“Novelists know no more about human nature than anyone else. Often, they know even less”

He was a waiter which made him famous in the world. A simple servant wearing a dark red robe and white headdress, which has become one of the symbols of the feminist struggle. But if Red Servant – in English The Maid’s Story (1985), published in 1987 by Robert Laffont and relaunched in 2017 with a series of the same name – making her a star, Canada’s Margaret Atwood didn’t wait for this dystopia to make itself known in the Anglo-Saxon world. He might say that he doesn’t write “not as fast as Joyce Carol Oates and not as fast as Simenon”he has written about forty works of all kinds (novels, short stories, poems, essays) since his first book, Edible Woman (ed. Robert Laffont, 2008; 2021), published in Canada in 1969.

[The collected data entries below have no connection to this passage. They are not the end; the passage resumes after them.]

(* ===== verification/FileSync.v ===== *)
(** * nix/home_manager_acquisition.py: the bounded owner of concurrent flushes

    [FileSyncOwner] hands duplicated descriptors to worker threads that flush
    them, at most four at a time, and closes every descriptor again.  The copy
    thread is the only one that opens and closes; a worker claims its lease
    under the lease's lock, flushes, publishes the outcome under the lock and
    sets the event.

    Interleavings are explicit: before each call of the copy thread the
    schedule lets any workers take any of their atomic steps, and it decides
    how the call ends.  A theorem for every schedule is a theorem for every
    interleaving of the calls.  Descriptors carry the call that created them,
    so a reused number is told apart from the one it replaced.

    The wait for lease [i] has the bound [patience i]; [NoFuel] marks a run that
    was still waiting when it was cut off, and no handler of the code sees it.
    No call raises it ([exception]), and when every worker takes its steps
    within bounded times, a large enough patience is never exhausted. *)
From S2P Require Import Prelude PyBytes PyString PyValue Effect HmProgress.
Import HmProgress.
Local Open Scope Z_scope.

Module FileSync.

Definition MAX_PENDING_SYNCS : Z := 4.
Definition OWNER : exn := ValueError "acquisition-copy-sync-owner".
Definition REPLACED : exn := ValueError "acquisition-copy-file-replaced".

(** ** State *)
Record desc := Desc { num : Z; born : nat }.
#[export] Instance desc_eq_dec : EqDecision desc.
Proof. solve_decision. Defined.

Inductive lease_state := Pending | Running | Done | Cancelled.
#[export] Instance lease_state_eq_dec : EqDecision lease_state.
Proof. solve_decision. Defined.

(** Where the worker of a lease is: not handed to the executor, queued there,
    past the claim, past the flush, past the locked publication, returned. *)
Inductive worker := WNone | WQueued | WClaimed | WSynced (error : option exn) (elapsed : Z) | WDone | WGone.
#[export] Instance worker_eq_dec : EqDecision worker.
Proof. solve_decision. Defined.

Now, he has reconstructed this extraordinary journey in the work Memoirs (Book of Life. Red Memoriestranslated under the direction of Michèle Albaret-Maatsch, ed. Robert Laffont, 616 pages, 25.90 euros, digital 18 euros), which appeared simultaneously with “Cahier de L’Herne Margaret Atwood”, under the direction of Christine Evain (240 pages, 39 euros, digital 26 euros), is rich in many previously unpublished works. While in Paris to promote his works, the author will be at the Théâtre de la Ville for a special evening, Tuesday 18 November, his 86th birthday. Looking back with enthusiasm at the life and career he has lived so far, he said, “very pleasant”This cult writer tells it in “Book World”.